**MATERIALS PROVIDED:**
(* ===== verification/Storage.v ===== *)
(** * The event store

    [event_sidecar/src/database/writer_generator.rs],
    [event_sidecar/src/database/reader_generator.rs],
    [event_sidecar/src/types/database.rs] and
    [event_sidecar/src/types/sse_events.rs].  Saving an event is a transaction: a
    row of the event log and the rows of the event, or nothing.  Hashes and keys are
    their hexadecimal texts.  Transactions of different tasks are taken to be
    serialised by the engine. *)

From S2P Require Import Prelude SseData Sql.

(** ** Write errors *)

(** [event_sidecar/src/types/database.rs:278-290], [DatabaseWriteError]. *)
Inductive DatabaseWriteError : Set :=
| Serialisation (error : string)
| SqlConstruction (error : string)
| UniqueConstraint (table : string)
| DatabaseError (message : string)
| Unhandled (error : string).

(** [str::split] at a character. *)
Fixpoint split_on (c : Ascii.ascii) (s : string) : list string :=
  match s with
  | EmptyString => [EmptyString]
  | String c' s =>
      if decide (c = c') then EmptyString :: split_on c s
      else match split_on c s with
           | [] => [String c' EmptyString]
           | w :: ws => String c' w :: ws
           end
  end.

(** [str::trim] on spaces, from the left. *)
Fixpoint trim_start (s : string) : string :=
  match s with
  | String c s' => if decide (c = Ascii.ascii_of_nat 32) then trim_start s' else s
  | EmptyString => EmptyString
  end.

Definition trim (s : string) : string :=
  String.rev (trim_start (String.rev (trim_start s))).

Definition colon : Ascii.ascii := Ascii.ascii_of_nat 58.
Definition dot : Ascii.ascii := Ascii.ascii_of_nat 46.

(** [event_sidecar/src/types/database.rs:330-366], [From<sqlx::Error> for DatabaseWriteError]:
    [None] is the panic of indexing the parts of a message without a colon. *)
Definition DatabaseWriteError_from (sqlx_err : SqlxError) : option DatabaseWriteError :=
  match code sqlx_err with
  | Some c =>
      if decide (c = "23505") then
        Some (UniqueConstraint (default (message sqlx_err) (error_table sqlx_err)))
      else if decide (c = "1555" \/ c = "2067") then
        part ← split_on colon (message sqlx_err) !! 1%nat;
        table ← split_on dot part !! 0%nat;
        Some (UniqueConstraint (trim table))
      else Some (DatabaseError (message sqlx_err))
  | None => Some (DatabaseError (message sqlx_err))
  end.

(** ** Identifiers of the events *)

(** [event_sidecar/src/types/sse_events.rs:364-369], [transaction_hash_to_identifier]. *)
Definition transaction_hash_to_identifier (h : TransactionHash) : string :=
  match h with
  | TransactionHash_Deploy h => h
  | TransactionHash_V1 h => h
  end.

(** [event_sidecar/src/types/sse_events.rs:102-107], [transaction_type_id]: the type of a
    transaction is that of its hash. *)
Definition hash_type_id (h : TransactionHash) : TransactionTypeId :=
  match h with
  | TransactionHash_Deploy _ => TT_Deploy
  | TransactionHash_V1 _ => TT_Version1
  end.

Definition fs_value (fs : FinalitySignature) : FinalitySignatureV :=
  match fs with FinalitySignature_V1 fs => fs | FinalitySignature_V2 fs => fs end.

(** ** Saving *)

(** The identifiers an engine generates for the event log are new. *)
Class AutoIncrement := {
  next_event_log_id : Database -> Z;
  next_event_log_id_fresh (db : Database) (t : Table) (r : Row) :
    db !! "event_log" = Some t -> r ∈ rows t ->
    r !! "event_log_id" <> Some (CInt (next_event_log_id db));
}.

(** Where a transaction can fail for a reason of its own. *)
Inductive Stage : Set :=
| Begin
| LogEvent
| InsertEvent
| Commit.

#[export] Instance Stage_eq_dec : EqDecision Stage.
Proof. solve_decision. Defined.

(** The surroundings of a write: the engine, its clock and that of the process, the
    JSON of events, and a failure of the database. *)
Record WriteEnv := mkWriteEnv {
  engine : Engine;
  now : Z;
  unix_timestamp : Z;
  to_json : SseData -> result string string;
  outage : option (Stage * string);
}.

(** Where an event comes from: its number at the node, the node, and the version and
    network it was announced under. *)
Record Origin := mkOrigin {
  event_id : Z;
  event_source_address : string;
  origin_api_version : string;
  origin_network_name : string;
}.

Definition fails_at (env : WriteEnv) (stage : Stage) : option SqlxError :=
  match outage env with
  | Some (s, m) => if decide (s = stage) then Some (other_error m) else None
  | None => None
  end.

Definition guarded {A} (env : WriteEnv) (stage : Stage) (r : result SqlxError A) : result SqlxError A :=
  match fails_at env stage with Some e => Err e | None => r end.

Section Writer.
Context `{AutoIncrement}.

(** [event_sidecar/src/database/writer_generator.rs:442-467], [save_event_log]. *)
Definition save_event_log (env : WriteEnv) (type_id : EventTypeId) (o : Origin) (event_key : string)
    (db : Database) : result SqlxError (Z * Database) :=
  let event_log_id := next_event_log_id db in
  let (table, r) :=
    insert_event_log event_log_id (event_type_id type_id) (event_source_address o) (event_id o) event_key
      (origin_api_version o) (origin_network_name o) in
  let? db := guarded env LogEvent (insert_row (engine env) (now env) db table r) in
  Ok (event_log_id, db).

**ASSIGNMENT:** The string "then" marks the lines to return from the material. Copy each one.

**ANSWER SECTION:**
      if decide (c = c') then EmptyString :: split_on c s
  | String c s' => if decide (c = Ascii.ascii_of_nat 32) then trim_start s' else s
      if decide (c = "23505") then
      else if decide (c = "1555" \/ c = "2067") then
  | Some (s, m) => if decide (s = stage) then Some (other_error m) else None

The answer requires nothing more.